Jul 20, 2021 - Health

Study: India's true death toll during pandemic likely higher than 3 million

Picture of Indian workers carrying a body in a bag

Indian health workers wearing personal protective equipment are seen closing the body of a Covid-19 victim, who died at home during self-isolation. Photo: Agung Fatma Putra/SOPA Images/LightRocket via Getty Images

The total number of excess deaths in India during the pandemic is likely more than than 3 million and could be as high as 4.9 million, according to a study released Tuesday.

Why it matters: The number is almost 10 times the country's official death toll, making it "arguably India’s worst human tragedy," said the research team, who includes a former chief economic adviser to the government of Prime Minister Narendra Modi.

By the numbers: India has reported 31,174,322 virus cases and 414,482 confirmed deaths, data from Johns Hopkins University shows.

  • But the the study estimated there were between 3.4 and 4.9 excess deaths in India from January 2020 through June 2021.
  • The study's authors did not attribute all excess deaths to the coronavirus, however, saying the research focused on "'all-cause mortality, and estimate excess mortality relative to a pre-pandemic baseline, adjusting for seasonality."

What they're saying: "True deaths are likely to be in the several millions not hundreds of thousands, making this arguably India’s worst human tragedy since partition and independence," the researchers wrote.
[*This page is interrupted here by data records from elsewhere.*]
(** * Credit card statement parser: the extraction engine of [parser.py]

    A shallow embedding of [CreditCardParser] (issuer identification, the
    four field extractors, the transaction tokenizer and [parse]) together
    with the part of Python's [str] and [re] that those methods call.

    A statement text is a [string]: one [ascii] per code point, which covers
    the code points below 256.  The character tables ([str.lower],
    [str.isspace], the classes [\s] and [\d]) are Python's on that range. *)

From Stdlib Require Import String Ascii List Bool Arith Lia.
Import ListNotations.
Local Open Scope list_scope.
Local Open Scope string_scope.

(* ================================================================== *)
(** * Exceptions *)

Inductive exn : Type :=
| AttributeError (msg : string)
| TypeError (msg : string)
| ReError (msg : string)
| Exception (msg : string).

Inductive result (A : Type) : Type :=
| Ok (a : A)
| Raise (e : exn).

Arguments Ok {A} a.
Arguments Raise {A} e.

Definition bind {A B : Type} (r : result A) (k : A -> result B) : result B :=
  match r with
  | Ok a => k a
  | Raise e => Raise e
  end.

Notation "x <- e ;; k" := (bind e (fun x => k))
  (at level 61, e at next level, right associativity).

(* ================================================================== *)
(** * Python [str] *)

Module Str.

Definition code (a : ascii) : nat := nat_of_ascii a.

Definition between (lo hi n : nat) : bool := Nat.leb lo n && Nat.leb n hi.

(** [chr.lower()] for one code point: A-Z, and the Latin-1 capitals
    U+00C0..U+00DE except the multiplication sign U+00D7. *)
Definition lower_char (a : ascii) : ascii :=
  let n := code a in
  if between 65 90 n || between 192 214 n || between 216 222 n
  then ascii_of_nat (n + 32)
  else a.

(** [s.lower()] *)
Fixpoint lower (s : string) : string :=
  match s with
  | EmptyString => EmptyString
  | String a t => String (lower_char a) (lower t)
  end.

(** [chr.isspace()], which is also the class [\s] of a [str] pattern:
    TAB..CR, FS..US, SPACE, NEL and NBSP. *)
Definition isspace (a : ascii) : bool :=
  let n := code a in
  between 9 13 n || between 28 32 n || Nat.eqb n 133 || Nat.eqb n 160.

(** The class [\d] of a [str] pattern: the decimal digits, 0-9 on this
    range. *)
Definition isdecimal (a : ascii) : bool := between 48 57 (code a).

(** [s.startswith(p)] *)
Fixpoint startswith (p s : string) : bool :=
  match p with
  | EmptyString => true
  | String a p' =>
      match s with
      | EmptyString => false
      | String b s' => Ascii.eqb a b && startswith p' s'
      end
  end.

(** [needle in hay] *)
Fixpoint contains (needle hay : string) : bool :=
  startswith needle hay ||
  match hay with
  | EmptyString => false
  | String _ t => contains needle t
  end.

(** [s[:n]] *)
Fixpoint take (n : nat) (s : string) : string :=
  match n, s with
  | S k, String a t => String a (take k t)
  | _, _ => EmptyString
  end.

(** [s[n:]] *)
Fixpoint drop (n : nat) (s : string) : string :=
  match n, s with
  | S k, String _ t => drop k t
  | _, _ => s
  end.

(** [s.replace(old, new)] for a non-empty [old]: a left-to-right scan that
    replaces each occurrence and resumes after it; [skip] counts the
    characters of the occurrence still to be passed over. *)
Fixpoint replace_from (old new : string) (skip : nat) (s : string) : string :=
  match s with
  | EmptyString => EmptyString
  | String a t =>
      match skip with
      | S k => replace_from old new k t
      | O =>
          if startswith old s
          then new ++ replace_from old new (String.length old - 1) t
          else String a (replace_from old new 0 t)
      end
  end.

Fixpoint interleave (new s : string) : string :=
  match s with
  | EmptyString => EmptyString
  | String a t => String a (new ++ interleave new t)
  end.

(** [s.replace(old, new)]; with an empty [old] Python puts [new] before
    every character and at the end. *)
Definition replace (s old new : string) : string :=
  match old with
  | EmptyString => new ++ interleave new s
  | String _ _ => replace_from old new 0 s
  end.
(** * Selector de Opciones: a shallow embedding of [OpcionesTEST.py]

    The program is a Streamlit script: every interaction re-runs it from
    top to bottom.  One run is modelled as a computation over a [World]
    that records, in call order, every framework call ([st.*]) and every
    provider call ([yf.*]), together with the two [st.cache_data] stores
    that survive from one run to the next.

    - Python floats are IEEE binary64 numbers: Rocq's primitive [float].
    - Exceptions deriving from [Exception] are values of [exn]; [st.stop()]
      is the separate outcome [Stopped], which no [except Exception] sees.
    - The provider (yfinance) is a record of functions that either return
      a table or raise; tables are lists of rows holding the columns the
      script reads.
    - What the widgets return on a run is the record [Inputs]. *)

From Stdlib Require Import ZArith Floats Lia.
From stdpp Require Import base option list strings pretty gmap sorting.
(** ** Sample worlds *)

(** A directory with an older notemap and another file; every call
    succeeds. *)
Definition w_quiet : World :=
  mkWorld (<["test.notemap" := "stale"]> (<["seq66.rc" := "[Seq66]"]> ∅))
          ∅ 3 (<["HOME" := "/home/user"]> ∅) ["notemapgen.py"; "--verbose"]
          [] [].

(** The same directory; the fourth [write] (call 4, the [open] being call
    0) raises OSError 28. *)
Definition w_disk_full : World :=
  mkWorld (<["test.notemap" := "stale"]> (<["seq66.rc" := "[Seq66]"]> ∅))
          ∅ 3 (<["HOME" := "/home/user"]> ∅) ["notemapgen.py"]
          [None; None; None; None; Some 28%nat; None] [].

(** Another process altogether: an empty directory, other arguments,
    another environment, descriptors and log already in use. *)
Definition w_other : World :=
  mkWorld ∅ (<[3%nat := "seq66.log"]> ∅) 7 (<["LANG" := "C"]> ∅)
          ["notemapgen.py"; "-o"; "other.notemap"] [None; None]
          [EvOpen "seq66.log" 3].

(** A directory that may not be written to (errno 13). *)
Definition w_read_only : World :=
  mkWorld (<["seq66.rc" := "[Seq66]"]> ∅) ∅ 3 ∅ ["notemapgen.py"]
          [Some 13%nat] [].

(** ** The note map a notemap file holds *)

Definition is_write (ev : event) : bool :=
  match ev with EvWrite _ _ => true | _ => false end.

(** The pair (dev-note, gm-note) of a block, if both are numbers. *)
Definition note_pair (block : list string) : option (Z * Z) :=
  match int_field "dev-note" block, int_field "gm-note" block with
  | Some d, Some g => Some (d, g)
  | _, _ => None
  end.

(** The pairs of the blocks of a text, in the order of the text. *)
Definition note_map (text : string) : list (Z * Z) :=
  omap note_pair (sections text).

(** A directory whose older notemap cannot be opened for writing. *)
Definition w_locked : World :=
  mkWorld (<["test.notemap" := "stale"]> ∅) ∅ 3 ∅ ["notemapgen.py"]
          [Some 13%nat; None] [].

(** * Lemmas *)
Section Faults.

Implicit Types (l : list (option nat)) (k i e : nat).

Lemma first_fault_nil k : first_fault k [] = None.
Proof. by destruct k. Qed.

Lemma first_fault_lt k l i e : first_fault k l = Some (i, e) → (i < k)%nat.
Proof.
  revert l i e. induction k as [|k IH]; intros [|[e'|] l] i e; simpl; try done.
  - intros [= <- _]. lia.
  - destruct (first_fault k l) as [[j e'']|] eqn:E; [|done].
    intros [= <- _]. apply IH in E. lia.
Qed.

Lemma first_fault_lookup k l i e :
  first_fault k l = Some (i, e) → l !! i = Some (Some e).
Proof.
  revert l i e. induction k as [|k IH]; intros [|[e'|] l] i e; simpl; try done.
  - by intros [= <- <-].
  - destruct (first_fault k l) as [[j e'']|] eqn:E; [|done].
    intros [= <- <-]. simpl. by apply IH.
Qed.

Lemma first_fault_calm k l :
  first_fault (S k) (None :: l) =
    match first_fault k l with
    | Some (i, e) => Some (S i, e)
    | None => None
    end.
Proof. reflexivity. Qed.

(** One more call: the verdict so far stands, and a calm prefix is
    extended by the next outcome. *)
Lemma first_fault_S k l :
  first_fault (S k) l =
    match first_fault k l with
    | Some r => Some r
    | None => match drop k l with
              | Some e :: _ => Some (k, e)
              | _ => None
              end
    end.
Proof.
  revert l. induction k as [|k IH]; intros l.
  - by destruct l as [|[e|] l].
  - destruct l as [|[e|] l]; try done.
    rewrite first_fault_calm, IH. simpl. destruct (first_fault k l) as [[j e'']|]; [done|].
    by destruct (drop k l) as [|[e|] ?].
Qed.

(** A calm prefix of [i] calls followed by a failing one. *)
Lemma first_fault_replicate k i e l :
  (i < k)%nat →
  first_fault k (replicate i None ++ Some e :: l) = Some (i, e).
Proof.
  revert k. induction i as [|i IH]; intros [|k] Hlt; try lia; [done|].
  simpl. rewrite IH; [done|lia].
Qed.

Lemma drop_replicate_fault i e l :
  drop (S i) (replicate i None ++ Some e :: l) = l.
Proof. induction i as [|i IH]; [done|]. by simpl in *. Qed.

End Faults.

Section Monad.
  • "Estimating COVID-deaths with statistical confidence may prove elusive. But all estimates suggest that the death toll from the pandemic is likely to be an order of magnitude greater than the official count of 400,000; they also suggest that the first wave was more lethal than is believed," they added.
  • The first wave may have been more lethal because "it was spread out in time and space, unlike the sudden and concentrated surge of the second wave, mortality in the first wave appeared moderate," the researchers also said.

The big picture: India has struggled to contain the coronavirus, seeing a surge of new infections in April and May, driven mostly by the more transmissible Delta variant.

  • The high case load has overwhelmed an already stretched health system.